US-based nuclear power and fuel recycling company Oklo is to collaborate with isotope enrichment company Hexium and nuclear technology company TerraPower to speed up domestic production of high-assay low-enriched uranium (HALEU). The three companies are also collaborating with US Department of Energy (DOE) Lawrence Livermore National Laboratory (LLNL) to evaluate laser enrichment. Atomic Vapor Laser Isotope Separation (AVLIS) is a legacy technology that may offer a promising path to commercial-scale enrichment of reactor-grade uranium.

In 1999, the United States Enrichment Corporation (USEC) suspended development of its AVLIS technology saying the potential economic returns did not justify the financial risks. AVLIS had been undergoing final economic demonstrations at LLNL. USEC had spent about $100m developing AVLIS technology after it was spun out of DOE in 1992. USEC was privatised in 2013 and after financial restructuring in 2014, re-emerged as Centrus Energy Corp.

The new strategic partnership will assess how modern technologies, systems, and processes could unlock AVLIS’s potential as an industrial scale uranium enrichment technology to fuel the nuclear renaissance. Independent benchmarking will be provided by engineering and management services company MPR Associates.
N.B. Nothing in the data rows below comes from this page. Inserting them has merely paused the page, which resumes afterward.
(** The symbols seen against the first one: [None] at the first other symbol. *)
Fixpoint same_symbol (first : option Z) (syms : list Z) : option (option Z) :=
  match syms with
  | [] => Some first
  | s :: syms => match first with
                 | None => same_symbol (Some s) syms
                 | Some f => if s =? f then same_symbol first syms else None
                 end
  end.
Fixpoint aligned_from (first : option Z) (places : list jsstr) (m : name_marking) : bool :=
  match places with
  | [] => true
  | p :: places => match same_symbol first (symbolsIn p m) with
                   | None => false
                   | Some first => aligned_from first places m
                   end
  end.
Definition aligned (places : list jsstr) (m : name_marking) : bool := aligned_from None places m.

Definition liveSymbols (m : name_marking) : list Z := set_of (y ← m; y.2.*1).

Fixpoint compareNumberArrays (a b : list Z) : Z :=
  match a, b with
  | x :: a, y :: b => if x =? y then compareNumberArrays a b else x - y
  | _, _ => Z.of_nat (length a) - Z.of_nat (length b)
  end.

(** The symbols ranked by their counts over the coloured places, then by symbol. *)
Definition signature (colouredOrder : list jsstr) (m : name_marking) (s : Z) : list Z := (λ p, countOf p s m) <$> colouredOrder.
Definition ranked (colouredOrder : list jsstr) (m : name_marking) : list (list Z * Z) :=
  stable_sort (λ a b, (let c := compareNumberArrays a.1 b.1 in if negb (c =? 0) then c else a.2 - b.2) <=? 0)
    ((λ s, (signature colouredOrder m s, s)) <$> liveSymbols m).
Definition rank_of (rs : list (list Z * Z)) (s : Z) : Z := from_option Z.of_nat (-1) (find_index (λ y, y =? s) rs.*2).

Definition canonicalKey (colouredOrder : list jsstr) (m : name_marking) : jsstr :=
  let rs := ranked colouredOrder m in
  join (js "#") ((λ p,
    let entries := stable_sort (λ a b : Z * Z, (if negb (a.1 =? b.1) then a.1 - b.1 else a.2 - b.2) <=? 0)
                     ((λ y : Z * Z, (rank_of rs y.1, y.2)) <$> default [] (map_get p m)) in
    p ++ js ":{" ++ join (js ",") ((λ y, number_string y.1 ++ js "x" ++ number_string y.2) <$> entries) ++ js "}") <$> colouredOrder).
HALEU is required for many of the small advanced reactor designs now under development and DOE projects a need for up to 40 tonnes a year by the early 2030s. Presently, there is no sustained US production capable of meeting this demand, although Centrus is developing HALEU capacity at its plant in Piketon, Ohio. Reliance on foreign sources poses energy security risks.

The new partnership aligns with DOE’s broader efforts to reindustrialise the domestic nuclear fuel supply chain, reduce geopolitical risk, and strengthen long-term energy resilience. Oklo says the partners are jointly funding and guiding research and development to deliver a validated conceptual design and techno-economic assessment of AVLIS-based HALEU production.

“This collaboration goes beyond just fuel and is about building the next generation of American nuclear infrastructure,” said Charlie Jarrott, co-founder and CEO of Hexium. “By aligning breakthrough enrichment technology with real-world reactor demand from Oklo and TerraPower and the expertise of our national laboratories, we’re advancing a solution that’s compact, scalable, and energy efficient. A validated AVLIS design for HALEU over the next year won’t just accelerate deployment of advanced reactors but will strengthen US energy security and reestablish leadership in nuclear fuel innovation.”

Oklo co-founder & CEO Jacob DeWitte, said building a secure domestic fuel supply is a national priority. “This effort supports the US goal of expanding HALEU production through innovative technologies and private-sector partnerships. This is about building US leadership in fuel technology, and laser enrichment has the potential to be a flexible, scalable option for HALEU, and a strategic asset for the US fuel supply chain.”

Jeff Miller, TerraPower’s Vice President of Business Development, said TerraPower has been committed to advancing the domestic HALEU supply chain through investments on multiple fronts. “We are excited about Hexium’s efforts to bring enrichment technology research from our national laboratories into the commercial space and glad to be a collaborator on this study,” he noted.

Unlike traditional centrifuge-based approaches, AVLIS uses finely tuned lasers to selectively ionise uranium isotopes, with the aim of enabling enrichment with greater precision and energy efficiency. Additionally, its compact design requires no chemical conversion to uranium hexafluoride, simplifying the system level enrichment process and reducing infrastructure complexity, process cost, and chemical handling requirements.